Mrs. Kennedy wrote about unknowables and about the grace that comes with unexpected joy. Senator Kennedy had been told he would have two to four months to live, “that he should get his affairs in order, kiss his wife, love his family and get ready to die.” Had the assisted-suicide measure voters struck down on Election Day been law then, Senator Kennedy could have asked a doctor to end his life. More important, a doctor — and this is where disability groups were especially worried — could have urged him to give up. Less money spent, fewer medical resources expended, and, of course, the suggestion that his family would be better off if they didn’t have to watch him suffer. But Mrs. Kennedy pushed against these cultural inclinations. In the case of her husband, “that prognosis was wrong,” she wrote. He would go on to vote in the Senate, speak at the 2008 Democratic convention, finish a book, and throw out the first pitch at a Red Sox game, “loving his family and preparing for the end of life.” She went on to talk about the gift she had in those last 15 months with her husband, which she wouldn’t have had if our reflex became to end life when things look dire.

The successful campaign against Question 2 is a testament to telling the truth. Of course, in politics, as in human relationships, telling the truth can be a challenge. It can be uncomfortable. It can seem too difficult. But we owe it to ourselves and one another. Especially when it comes to issues — literally — of life and death.

And the truth won out in Massachusetts. The victory — of a diverse coalition of Catholics and black pastors and disability-rights activists and liberal Democrats — stands as a lesson on other issues involving the dignity of human life. 

The win in Massachusetts is an important one. It held back the floodgates and forestalled what could have been a domino effect throughout the country. Greg Pfundstein of the Chiaroscuro Foundation called it the “Roe v. Wade of doctor-prescribed suicide.” People saw the truth. They told the truth. They reflected on true compassion.

The truth was not widely heard this election cycle. The majority of Americans and the majority of the media believed that the Obama administration was somehow assuring access to contraception in this country, despite the fact that it is ubiquitous. Much of the country had very little idea that this administration has redefined religious liberty by making the claim that basic health care includes abortion-inducing drugs as well as contraception and female sterilization. More voters bought the claim that in order for women to be free in the United States, religious employers have to provide insurance coverage for these things they find morally objectionable. (This is a new radicalism: During his career, Ted Kennedy respected Americans’ conscience rights in legislating.) On a case involving a church-run school’s hiring practices, President Obama’s own Supreme Court appointees slapped him down on his administration’s new restrictive posture toward religious freedom.
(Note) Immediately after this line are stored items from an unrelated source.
(* ===== verification/SapientWire.v ===== *)
(** The SAPIENT stream framing (rust/connectors/sapient-wire/src/lib.rs) and the
    fusion-node acceptor that reads it (rust/connectors/sapient/src/dmm.rs). *)
From Stdlib Require Import ZArith Lia.
From Stdlib Require Import Strings.String.
From S2P Require Export SapientMsg.

Local Open Scope Z_scope.

(** @src rust/connectors/sapient-wire/src/lib.rs 36-36 PREFIX_LEN *)
Definition PREFIX_LEN : Z := 4.
(** @src rust/connectors/sapient-wire/src/lib.rs 38-40 MAX_MESSAGE_LEN *)
Definition MAX_MESSAGE_LEN : Z := 64 * 1024.

(** @src rust/connectors/sapient-wire/src/lib.rs 42-51 FrameError *)
Inductive FrameError := NeedPrefix | TooLong (n : Z) | Incomplete (declared have : Z).
(** @src rust/connectors/sapient-wire/src/lib.rs 53-62 ReadError *)
Inductive ReadError := ReadTooLong (n : Z) | Closed | Io.

Definition le_enc (n : nat) (v : Z) : bytes := rev (be_enc n v).

(** @src rust/connectors/sapient-wire/src/lib.rs 74-80 frame *)
Definition frame (payload : bytes) : bytes := le_enc 4 (zlen payload mod 2 ^ 32) ++ payload.

(** @src rust/connectors/sapient-wire/src/lib.rs 82-96 unframe *)
Definition unframe (b : bytes) : res FrameError (bytes * bytes) :=
  if zlen b <? PREFIX_LEN then Err NeedPrefix
  else
    p ← slice b 0 4;
    let declared := le_val p in
    if MAX_MESSAGE_LEN <? declared then Err (TooLong declared)
    else
      let have := zlen b - PREFIX_LEN in
      if have <? declared then Err (Incomplete declared have)
      else
        tail ← slice b PREFIX_LEN (zlen b);
        Ok (take (Z.to_nat declared) tail, drop (Z.to_nat declared) tail).

(** What a read of the socket returns: some bytes, at most 8192 of them, or an
    error. After the last, the peer has closed. *)
Inductive Read := Data (chunk : bytes) | Fault.

(** @src rust/connectors/sapient-wire/src/lib.rs 98-121 read_frame *)
Fixpoint read_frame (reads : list Read) (held : bytes) : list Read * bytes * res ReadError bytes :=
  match unframe held with
  | Ok (payload, _) => (reads, drop (Z.to_nat (PREFIX_LEN + zlen payload)) held, Ok payload)
  | Err (TooLong n) => (reads, held, Err (ReadTooLong n))
  | Err _ =>
      match reads with
      | [] | Data [] :: _ => (reads, held, Err Closed)
      | Fault :: reads => (reads, held, Err Io)
      | Data chunk :: reads => read_frame reads (held ++ chunk)
      end
  | Panic => (reads, held, Panic)
  | NoFuel => (reads, held, NoFuel)
  end.

(** * The acceptor *)

(** @src rust/connectors/sapient/src/dmm.rs 24-30 DmmCounters *)
Record DmmCounters := mkDmmCounters { registrations : Z; bad_framing : Z }.

(** What a connection does, in order: write an acknowledgement to the sensor, or
    hand a frame to the runtime. *)
Inductive Action := WriteAck (ack : bytes) | Forward (payload : bytes).

(** Why it ended. *)
Inductive Ending := Disconnected | AboveBound | ReadFailed | AckFailed | RuntimeGone.

Section dmm.
Variable decode : bytes → option SapientMessage.
Variable encode : SapientMessage → bytes.
Variable node_id : string.
(** The clock at each acknowledgement, whether its write succeeds, and whether the
    runtime still takes the n-th frame. *)
Variable clock : nat → Timestamp.
Variable write_ok : nat → bool.
Variable send_ok : nat → bool.

(** @src rust/connectors/sapient/src/dmm.rs 146-164 registration_ack *)
Definition registration_ack (now : Timestamp) (payload : bytes) : option bytes :=
  message ← decode payload;
  match m_content message with
  | Some (CRegistration _) =>
      Some (frame (encode (mkMessage (Some now) (Some node_id) (m_node_id message) (Some (CRegistrationAck (mkRegistrationAck (Some true) []))))))
  | _ => None
  end.

Definition connection_end (e : ReadError) (c : DmmCounters) : DmmCounters * Ending :=
  match e with
  | Closed => (c, Disconnected)
  | ReadTooLong _ => (mkDmmCounters (registrations c) (fetch_add (bad_framing c) 1), AboveBound)
  | Io => (c, ReadFailed)
  end.

(** [acks] and [sent] number the acknowledgements and the frames so far. *)
(** @src rust/connectors/sapient/src/dmm.rs 102-144 connection_loop *)
Fixpoint connection_loop (fuel acks sent : nat) (reads : list Read) (held : bytes) (c : DmmCounters) :
    list Action * DmmCounters * res unit Ending :=
  match fuel with
  | O => ([], c, NoFuel)
  | S fuel =>
      match read_frame reads held with
      | (reads, held, Ok payload) =>
          let forward (acks : nat) (c : DmmCounters) :=
            if send_ok sent then
              let '(acts, c, r) := connection_loop fuel acks (S sent) reads held c in (Forward payload :: acts, c, r)
            else ([], c, Ok RuntimeGone) in
          match registration_ack (clock acks) payload with
          | Some ack =>
              if write_ok acks then
                let '(acts, c, r) := forward (S acks) (mkDmmCounters (fetch_add (registrations c) 1) (bad_framing c)) in
                (WriteAck ack :: acts, c, r)
              else ([], c, Ok AckFailed)
          | None => forward acks c
          end
      | (_, _, Err e) => let '(c, e) := connection_end e c in ([], c, Ok e)
      | (_, _, Panic) => ([], c, Panic)
      | (_, _, NoFuel) => ([], c, NoFuel)
      end
  end.

Definition read_bytes (r : Read) : bytes := match r with Data b => b | Fault => [] end.
(** Every turn but the last takes four bytes or more. *)
Definition connection (reads : list Read) : list Action * DmmCounters * res unit Ending :=
  connection_loop (S (length (concat (read_bytes <$> reads)))) 0 0 reads [] (mkDmmCounters 0 0).
End dmm.

(** * Framing *)

Lemma prefix_zlen n v : zlen (le_enc n v) = Z.of_nat n.
Proof. unfold le_enc. by rewrite zlen_rev, be_enc_zlen. Qed.

Lemma le_val_enc n v : le_val (le_enc n v) = v mod 256 ^ Z.of_nat n.
Proof. unfold le_val, le_enc. by rewrite rev_involutive, be_val_enc. Qed.

Lemma take_zlen_app {A} (l k : list A) : take (Z.to_nat (zlen l)) (l ++ k) = l.
Proof. unfold zlen. rewrite Nat2Z.id. apply take_app_length. Qed.
Lemma drop_zlen_app {A} (l k : list A) : drop (Z.to_nat (zlen l)) (l ++ k) = k.
Proof. unfold zlen. rewrite Nat2Z.id. apply drop_app_length. Qed.

Lemma frame_zlen m : zlen (frame m) = PREFIX_LEN + zlen m.
Proof. unfold frame. by rewrite zlen_app, prefix_zlen. Qed.

Lemma unframe_frame m k : zlen m ≤ MAX_MESSAGE_LEN → unframe (frame m ++ k) = Ok (m, k).
Proof.
  intros Hm. unfold unframe. pose proof (zlen_nonneg m). pose proof (zlen_nonneg k).
  rewrite zlen_app, frame_zlen. replace (_ <? PREFIX_LEN) with false by (unfold PREFIX_LEN; lia).
  set (p := le_enc 4 (zlen m mod 2 ^ 32)). assert (zlen p = 4) as Hp by apply prefix_zlen.
  unfold frame. fold p. rewrite <- app_assoc.
  rewrite (proj2 (slice_Ok _ 0 4 p)) by (by apply get_range_head). cbn [mbind res_bind].
  assert (le_val p = zlen m) as ->.
  { unfold p. rewrite le_val_enc. unfold MAX_MESSAGE_LEN in Hm. change (256 ^ Z.of_nat 4) with 4294967296. change (2 ^ 32) with 4294967296. rewrite Z.mod_mod, Z.mod_small; lia. }
  replace (MAX_MESSAGE_LEN <? zlen m) with false by lia. replace (_ <? zlen m) with false by (unfold PREFIX_LEN; lia).
  rewrite (proj2 (slice_Ok _ PREFIX_LEN _ (m ++ k))); cbn [mbind res_bind].
  - by rewrite take_zlen_app, drop_zlen_app.
  - rewrite <- (app_nil_r (m ++ k)) at 1. apply get_range_app; [done|]. rewrite zlen_app. unfold PREFIX_LEN. lia.
Qed.

(** What [unframe] makes of a buffer of at least the prefix. *)
Lemma unframe_long p t :
  zlen p = 4 → unframe (p ++ t) =
    if MAX_MESSAGE_LEN <? le_val p then Err (TooLong (le_val p))
    else if zlen t <? le_val p then Err (Incomplete (le_val p) (zlen t))
    else Ok (take (Z.to_nat (le_val p)) t, drop (Z.to_nat (le_val p)) t).
Proof.
  intros Hp. unfold unframe. pose proof (zlen_nonneg t). rewrite zlen_app, Hp.
  replace (_ <? PREFIX_LEN) with false by (unfold PREFIX_LEN; lia).
  rewrite (proj2 (slice_Ok _ 0 4 p)) by (by apply get_range_head). cbn [mbind res_bind].
  replace (4 + zlen t - PREFIX_LEN) with (zlen t) by (unfold PREFIX_LEN; lia).
  destruct (MAX_MESSAGE_LEN <? le_val p); [done|]. destruct (zlen t <? le_val p); [done|].
  rewrite (proj2 (slice_Ok _ PREFIX_LEN _ t)); [done|].
  rewrite <- (app_nil_r t) at 1. by apply get_range_app; rewrite ?Hp.
Qed.

Lemma unframe_short b : zlen b < PREFIX_LEN → unframe b = Err NeedPrefix.
Proof. intros. unfold unframe. by replace (zlen b <? PREFIX_LEN) with true by lia. Qed.

Lemma prefix_split (b : bytes) : PREFIX_LEN ≤ zlen b → ∃ p t, b = p ++ t ∧ zlen p = 4.
Proof.
  intros Hb. exists (take 4 b), (drop 4 b). split; [by rewrite take_drop|].
  unfold zlen in *. rewrite length_take. unfold PREFIX_LEN in *. lia.
Qed.

Lemma unframe_cases b :
  (∃ e, unframe b = Err e) ∨
  (∃ m k, unframe b = Ok (m, k) ∧ zlen m ≤ MAX_MESSAGE_LEN ∧ zlen b = PREFIX_LEN + zlen m + zlen k ∧ drop (Z.to_nat (PREFIX_LEN + zlen m)) b = k).
Proof.
  destruct (Z.ltb_spec (zlen b) PREFIX_LEN) as [Hs|Hl]; [left; eexists; by apply unframe_short|].
  apply prefix_split in Hl as (p & t & -> & Hp). rewrite unframe_long by done.
  destruct (Z.ltb_spec MAX_MESSAGE_LEN (le_val p)); [left; by eexists|].
  destruct (Z.ltb_spec (zlen t) (le_val p)); [left; by eexists|]. right. do 2 eexists. split; [done|].
  set (n := Z.to_nat (le_val p)). assert (zlen (take n t) = Z.of_nat n) as Hn.
  { unfold zlen. rewrite length_take. unfold zlen in *. lia. }
  rewrite zlen_app, Hp, Hn. split; [unfold MAX_MESSAGE_LEN in *; lia|]. split.
  - unfold zlen in *. rewrite length_drop. unfold PREFIX_LEN. lia.
  - rewrite drop_app_ge; [f_equal|]; unfold PREFIX_LEN, zlen in *; lia.
Qed.
(* ===== verification/Ulid.v ===== *)
(** ULIDs (rust/connectors/sapient-egress/src/ulid.rs): 48 bits of time and 80
    random bits as 26 characters. *)
From Stdlib Require Import ZArith Lia.
From Stdlib Require Import Strings.String.
From S2P Require Export Text.

Local Open Scope Z_scope.

(** @src rust/connectors/sapient-egress/src/ulid.rs 6-6 ALPHABET *)
Definition ALPHABET : bytes := s2b "0123456789ABCDEFGHJKMNPQRSTVWXYZ".

Definition MASK80 : Z := Z.shiftl 1 80 - 1.

(** [(0..n).rev().map(..)]: the character of each five bits, highest first. *)
Fixpoint ulid_chars (n : nat) (value : Z) : res unit bytes :=
  match n with
  | O => Ok []
  | S i =>
      c ← idx ALPHABET (Z.land (Z.shiftr value (5 * Z.of_nat i)) 31);
      cs ← ulid_chars i value;
      Ok (c :: cs)
  end.

(** @src rust/connectors/sapient-egress/src/ulid.rs 17-24 encode *)
Definition encode (millis random80 : Z) : res unit bytes :=
  ulid_chars 26 (Z.lor (Z.shiftl (Z.land millis 0xFFFFFFFFFFFF) 80) (Z.land random80 MASK80)).

(** @src rust/connectors/sapient-egress/src/ulid.rs 26-33 is_valid *)
Definition is_valid (s : bytes) : res unit bool :=
  if (zlen s =? 26) && forallb (λ b, has_byte (to_upper b) ALPHABET) s then
    c ← idx s 0;
    Ok (c <=? 55)
  else Ok false.

(** The clock's milliseconds and a fresh UUID's 128 bits. *)
(** @src rust/connectors/sapient-egress/src/ulid.rs 8-15 new *)
Definition ulid_new (millis uuid : Z) : res unit bytes := encode millis (Z.land uuid MASK80).

(** * The inverse *)

Definition char_value (c : Z) : option Z := find_byte c ALPHABET.
Fixpoint ulid_value (acc : Z) (s : bytes) : option Z :=
  match s with
  | [] => Some acc
  | c :: s => v ← char_value c; ulid_value (acc * 32 + v) s
  end.

Lemma alphabet_ok : forallb (λ v, match idx (E := unit) ALPHABET v with
  | Ok c => bool_decide (char_value c = Some v) && has_byte (to_upper c) ALPHABET && (negb (v <? 8) || (c <=? 55))
  | _ => false end) (seqZ 0 32) = true.
Proof. vm_compute. reflexivity. Qed.

Lemma alphabet_char v :
  0 ≤ v < 32 → ∃ c, idx (E := unit) ALPHABET v = Ok c ∧ char_value c = Some v ∧ has_byte (to_upper c) ALPHABET = true ∧ (v < 8 → c ≤ 55).
Proof.
  intros Hv. pose proof (proj1 (List.forallb_forall _ _) alphabet_ok v) as H. cbv beta in H.  rewrite <- list_elem_of_In, elem_of_seqZ in H. specialize (H ltac:(lia)).
  destruct (idx ALPHABET v) as [c| | |]; try done. exists c.
  apply andb_prop in H as [H H3]. apply andb_prop in H as [H1 H2]. apply bool_decide_eq_true in H1. split_and!; [done..|].
  intros Hlt. apply orb_prop in H3 as [H3|H3]; lia.
Qed.

Lemma ulid_digit value i : 0 ≤ Z.land (Z.shiftr value (5 * Z.of_nat i)) 31 < 32.
Proof. change 31 with (2 ^ 5 - 1). rewrite land_mask by lia. apply Z.mod_pos_bound. lia. Qed.

(** The characters of [n] groups of five bits state the value below them. *)
Lemma ulid_chars_spec value n acc : ∃ s,
  ulid_chars n value = Ok s ∧ length s = n ∧ forallb (λ b, has_byte (to_upper b) ALPHABET) s = true
  ∧ ulid_value acc s = Some (acc * 32 ^ Z.of_nat n + value mod 32 ^ Z.of_nat n).
Proof.
  revert acc. induction n as [|n IH]; intros acc; cbn [ulid_chars].
  { exists []. split_and!; [done..|]. cbn [ulid_value]. f_equal. rewrite Z.mod_1_r. lia. }
  set (d := Z.land (Z.shiftr value (5 * Z.of_nat n)) 31). pose proof (ulid_digit value n) as Hd. fold d in Hd.
  destruct (alphabet_char d Hd) as (c & Hc & Hv & Hb & _). rewrite Hc.
  destruct (IH (acc * 32 + d)) as (s & Hs & Hl & Hbs & Hvs). rewrite Hs. exists (c :: s).
  split_and!; [done|cbn; by rewrite Hl|cbn [forallb]; by rewrite Hb, Hbs|].
  cbn [ulid_value]. rewrite Hv. cbn [mbind option_bind]. rewrite Hvs. f_equal.
  assert (d = (value / 32 ^ Z.of_nat n) mod 32) as ->.
  { unfold d. change 31 with (2 ^ 5 - 1). rewrite land_mask, Z.shiftr_div_pow2 by lia. rewrite Z.pow_mul_r by lia. done. }
  rewrite Nat2Z.inj_succ, Z.pow_succ_r by lia. assert (0 < 32 ^ Z.of_nat n) by lia.
  rewrite (Z.mul_comm 32), Z.rem_mul_r by lia. ring.
Qed.

Lemma ulid_chars_S n value : ulid_chars (S n) value = (c ← idx ALPHABET (Z.land (Z.shiftr value (5 * Z.of_nat n)) 31); cs ← ulid_chars n value; Ok (c :: cs)).
Proof. done. Qed.

Lemma ulid_head value : 0 ≤ value < 2 ^ 128 → ∃ c s, ulid_chars 26 value = Ok (c :: s) ∧ c ≤ 55.
Proof.
  intros Hv. change 26%nat with (S 25). rewrite ulid_chars_S. set (d := Z.land (Z.shiftr value (5 * Z.of_nat 25)) 31).
  pose proof (ulid_digit value 25) as Hd. fold d in Hd. assert (d < 8) as Hd8.
  { unfold d. change 31 with (2 ^ 5 - 1). rewrite land_mask, Z.shiftr_div_pow2 by lia.
    assert (0 ≤ value / 2 ^ (5 * Z.of_nat 25) < 8) by (split; [apply Z.div_pos; lia|apply Z.div_lt_upper_bound; lia]).
    rewrite Z.mod_small; lia. }
  destruct (alphabet_char d Hd) as (c & Hc & _ & _ & H55). rewrite Hc. cbn [mbind res_bind].
  destruct (ulid_chars_spec value 25 0) as (s & Hs & _). rewrite Hs. exists c, s. split; [done|]. by apply H55.
Qed.

(** an identifier is made for every time and every random value, has the shape
    [is_valid] asks for, and states both: the 48 bits of time above the 80 random
    bits, so that two of one time and one value, and no others, are equal. *)
Theorem ulid_roundtrip millis random80 :
  0 ≤ millis < 2 ^ 48 → 0 ≤ random80 < 2 ^ 80 →
  ∃ s, encode millis random80 = Ok s ∧ is_valid s = Ok true ∧ ulid_value 0 s = Some (millis * 2 ^ 80 + random80).
Proof.
  intros Hm Hr. unfold encode. change 0xFFFFFFFFFFFF with (2 ^ 48 - 1). unfold MASK80. change (Z.shiftl 1 80) with (2 ^ 80).
  rewrite !land_mask by lia. rewrite !Z.mod_small by lia. rewrite lor_shiftl by lia. set (value := millis * 2 ^ 80 + random80).
  assert (0 ≤ value < 2 ^ 128) as Hv by (unfold value; lia).
  destruct (ulid_chars_spec value 26 0) as (s & Hs & Hl & Hb & Hval). exists s. split; [done|]. split.
  - destruct (ulid_head value Hv) as (c & t & Ht & Hc). rewrite Hs in Ht. injection Ht as ->. unfold is_valid.
    assert (zlen (c :: t) = 26) as -> by (unfold zlen; by rewrite Hl). rewrite Hb.
    change (Ok (E := unit) (c <=? 55) = Ok true). f_equal. lia.
  - rewrite Hval. f_equal. change (32 ^ Z.of_nat 26) with (2 ^ 130). rewrite Z.mod_small; [unfold value; lia|].
    pose proof (Z.pow_lt_mono_r 2 128 130). lia.
Qed.

Lemma ulid_roundtrip_witness : ∃ s, encode 1767225600000 12345 = Ok s ∧ is_valid s = Ok true ∧ ulid_value 0 s = Some (1767225600000 * 2 ^ 80 + 12345).
Proof. apply (ulid_roundtrip 1767225600000 12345); lia. Defined.
Lemma deliver_spec n : ∀ ok sent,
  let '(posts, done_) := deliver n ok sent in
  (sent <= posts <= sent + n)%nat ∧
  (∀ i, (i < posts - sent)%nat → ok !! i = Some true → done_ = true ∧ i = (posts - sent - 1)%nat) ∧
  (if done_ then (sent < posts)%nat ∧ ok !! (posts - sent - 1)%nat = Some true else posts = (sent + n)%nat).
Proof.
  induction n as [|n IH]; intros ok sent; cbn [deliver]; [split_and!; try lia|].
  destruct ok as [|[] ok].
  - cbn [tail]. specialize (IH [] (S sent)). destruct (deliver n [] (S sent)) as [p dn]. destruct IH as (H1 & _ & H3).
    split; [lia|]. split; [by intros i _ ?|]. destruct dn; [by destruct H3|lia].
  - split; [lia|]. split; [intros i Hi _; split; [done|lia]|]. split; [lia|]. by replace (S sent - sent - 1)%nat with 0%nat by lia.
  - cbn [tail]. specialize (IH ok (S sent)). destruct (deliver n ok (S sent)) as [p dn]. destruct IH as (H1 & H2 & H3). split; [lia|]. split.
    + intros [|i] Hi Hok; [done|]. cbn in Hok. destruct (H2 i ltac:(lia) Hok) as [-> ->]. split; [done|lia].
    + destruct dn; [|lia]. destruct H3 as [H3 H4]. split; [lia|]. replace (p - sent - 1)%nat with (S (p - S sent - 1)) by lia. done.
Qed.

Section loop.
Context `{C : Ed25519} (decode : bytes → option Event) (to_uppercase : string → string).
Variables (cfg : Config) (k : vkey) (dry_run : bool).

(** What a message and the answers to its posts come to, deduplication apart. *)
Definition agrees (m : bytes * list bool) (o : Outcome) : Prop :=
  match o with
  | Unverified _ => False
  | Rejected err => accept decode m.1 k = Err err
  | Deduped id => ∃ e, accept decode m.1 k = Ok e ∧ ev_id e = id
  | Withheld e => accept decode m.1 k = Ok e ∧ render to_uppercase e (fields cfg) (cfg_unmapped cfg) (cfg_label cfg) = None
  | Printed e body => dry_run = true ∧ accept decode m.1 k = Ok e
      ∧ render to_uppercase e (fields cfg) (cfg_unmapped cfg) (cfg_label cfg) = Some body
  | Posted e body posts ok => dry_run = false ∧ accept decode m.1 k = Ok e
      ∧ render to_uppercase e (fields cfg) (cfg_unmapped cfg) (cfg_label cfg) = Some body
      ∧ (posts <= Z.to_nat (attempts cfg))%nat ∧ (∀ i, (S i < posts)%nat → m.2 !! i ≠ Some true)
      ∧ (if ok then m.2 !! pred posts = Some true else posts = Z.to_nat (attempts cfg))
  end.

Lemma accept_cases sealed : (∃ e, accept decode sealed k = Ok e) ∨ (∃ err, accept decode sealed k = Err err).
Proof.
  unfold accept. pose proof (verify_safe sealed k) as H. destruct (verify sealed k) as [b|err| |]; try done; cbn [map_err mbind res_bind].
  - destruct (decode b); [left|right]; by eexists.
  - right. by eexists.
Qed.

(** One message, against the ids met so far. *)
Lemma on_message_spec n h d m :
  remembers n h d → ∃ d' o, on_message decode to_uppercase cfg (Some k) dry_run d m.1 m.2 = (d', Ok o) ∧ agrees m o ∧
    remembers n (h ++ met [o]) d' ∧
    (∀ e, handed o = Some e → ev_id e ∉ lastn (S n) h) ∧ (∀ id, o = Deduped id → id ∈ lastn (S n) h).
Proof.
  intros Hd. unfold on_message. destruct (accept_cases m.1) as [[e He]|[err He]]; rewrite He.
  2: { exists d, (Rejected err). split_and!; try done. cbn. by rewrite app_nil_r. }
  pose proof (first_time_spec n h d (ev_id e) Hd) as Hf. destruct (first_time (ev_id e) d) as [d' new]. destruct Hf as [-> Hd'].
  destruct (decide (ev_id e ∈ lastn (S n) h)) as [Hin|Hin].
  { rewrite bool_decide_false in * by tauto. cbn [negb]. exists d', (Deduped (ev_id e)). split; [done|]. split; [by exists e|]. split; [cbn; by rewrite app_nil_r|].
    split; [done|]. by intros id [= <-]. }
  rewrite bool_decide_true in * by done. cbn [negb].
  destruct (render _ _ _ _ _) as [body|] eqn:Hr.
  2: { exists d', (Withheld e). split_and!; try done. by intros e' [= <-]. }
  destruct dry_run eqn:Hdry.
  { exists d', (Printed e body). split_and!; try done. by intros e' [= <-]. }
  pose proof (deliver_spec (Z.to_nat (attempts cfg)) m.2 0) as Hp. destruct (deliver _ _ _) as [posts ok]. destruct Hp as (H1 & H2 & H3).
  exists d', (Posted e body posts ok). split; [done|]. split; [|split_and!; try done; by intros e' [= <-]].
  split; [done|]. split; [done|]. split; [done|]. split; [lia|]. split.
  - intros i Hi Hok. destruct (H2 i ltac:(lia) Hok) as [_ ->]. lia.
  - destruct ok; [|lia]. destruct H3 as [Hlt H3]. by replace (pred posts) with (posts - 0 - 1)%nat by lia.
Qed.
But the floodgates here had long been broken, as a cultural, never mind political, matter.  

The answer to the question about Chris Matthews is this: A limited number of people are going to pay attention to a pro-life Catholic columnist from a conservative magazine writing about an administration policy to which she objects. A finite number of people will be in the pews every Sunday to hear about why we should value religious freedom and uphold the dignity of human life. But people are open to unexpected joy. And so, even though the MSNBC host had, just days before the dinner, said that the very teaching of his own church on abortion was akin to sharia , he was on that dais because, if you see a truth about the fullness of human life and freedom, you have to share it with all. You have to welcome all. And you have to make them feel welcome and loved. And then you tell them the truth and you live the truth. It might just catch on. After all, it worked in Massachusetts. 

— Kathryn Jean Lopez is editor-at-large of National Review Online. This column is available exclusively through Andrews McMeel Universal’s Newspaper Enterprise Association.